By MARTIN JOHNSTON and FRAN O'SULLIVAN
The number of young cancer patients treated at the Starship is under threat as hospital managers are instructed to plan cutbacks.
The belt-tightening, a response to a $72 million budget blowout, may also affect its plans for more specialised services.
Auckland District Health Board executives have told leaders at the Starship, Auckland, Green Lane and National Women's Hospitals to draw up plans for cuts.
Chief executive Graeme Edmond has directed Starship managers to develop urgent plans to contain cost blowouts in areas ranging from cancer to treating ear infections.
Cancer treatment accounts for one-third of the $6.5 million deficit it is estimated that the Starship will run up in the June 30 year.
Treating gastroenteritis, ear infections and airways diseases are high up the list of 69 clinical areas where the children's hospital has exceeded its budgeted spending.
Mr Edmond has questioned the development of ever more specialised services there, such as the planned shift of children's brain surgery from the adjacent Auckland Hospital next year.
But he emphasised that the board had yet to take decisions on the Starship's finances.
"We have got a full two months of review to go through yet."
His instructions have thrown the clinical team into a spin. They are anxious over where to make cuts so the board can live within its contracts.
The hospital has about 200 cancer patients in treatment. Clinical leader Dr Scott Macfarlane said it would be unrealistic to treat them elsewhere, as the other paediatric cancer units, at Wellington and Christchurch Hospitals, were also stretched.
He interpreted the Edmond directive as requiring clinicians to show how they could avoid doing the volumes that demand seemed to indicate.
Dr Macfarlane said he had indicated to Mr Edmond that Starship chiefs would face difficulties without "a very clear mandate from the public which says they are prepared to suffer that shortfall of care both in terms of quality or volume".
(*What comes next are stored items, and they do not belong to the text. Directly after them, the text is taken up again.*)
(** * YDBGo: the variadic parameter-list test routine

    A shallow embedding of [YdB_vArIaDiC_pLiSt_TeSt.c], the C routine the
    yottadb Go package drives to check that a variadic parameter list
    crosses the language boundary intact.

    The routine is straight-line C with early returns, three [va_arg]
    pulls, two descriptor dereferences, [memcmp] and [printf].  It is
    embedded in a small state-and-fault monad over
      - the variadic save area (the 8-byte argument words of an LP64
        calling convention),
      - a heap of buffer descriptors and of bytes,
      - the text written to stdout, and
      - a log of the memory accesses performed,
    so that statements about what is read, written and printed can be made
    about the code itself. *)

From Stdlib Require Import ZArith Lia Ascii DecimalString HexadecimalString.
From stdpp Require Import gmap strings.

Local Open Scope Z_scope.

(** ** C integer types (LP64) *)

Module CInt.

Definition INT_MAX : Z := 2 ^ 31 - 1.
Definition INT_MIN : Z := - 2 ^ 31.

(** Low 32 bits of a word, read as [unsigned int]. *)
Definition to_uint32 (w : Z) : Z := Z.land w (Z.ones 32).

(** Low 32 bits of a word, read as two's-complement [int]. *)
Definition to_int32 (w : Z) : Z :=
  let u := to_uint32 w in
  if u <? 2 ^ 31 then u else u - 2 ^ 32.

(** A value stored in a 64-bit word. *)
Definition to_uint64 (z : Z) : Z := Z.land z (Z.ones 64).

Definition int_range (z : Z) : Prop := INT_MIN <= z <= INT_MAX.
Definition word_range (w : Z) : Prop := 0 <= w < 2 ^ 64.

End CInt.
Import CInt.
The Government has already tossed back the business plan for a separate, $33 million children's heart unit and expanded intensive care facility at the Starship approved by the previous board. New chairman Wayne Brown is insistent that the proposal be rigorously re-examined.
In Parliament yesterday, Health Minister Annette King showed no willingness to help. She rejected Mr Edmond's suggestion in yesterday's Herald that New Zealand might be able to afford only a "Second World" health system.
"I believe we provide a very good health system. But Auckland needs to do better."
Mr Edmond said part of the Starship's problem was under-use of some high-tech equipment, which required extra operational spending without cost-efficient results.
He highlighted the $1.7 million CT scanner bought in April by Starship Foundation fundraisers.
It cost about $100,000 to run, but performed the equivalent of only 2800 scans a year - 20 per cent on adults - compared with the main Auckland Hospital CT scanner, which performed 12,000 last year.
"The point I'm making is that when capital is scarce, we have to make very wise use of investment and that's going to require as much sharing as possible."
Mr Brown said there was no problem with the quality of care at the board's hospitals.
Both the chairman and his chief executive stressed that while the squeeze forced them to examine unpalatable tradeoffs, they wanted public input into the board's forthcoming strategic plan.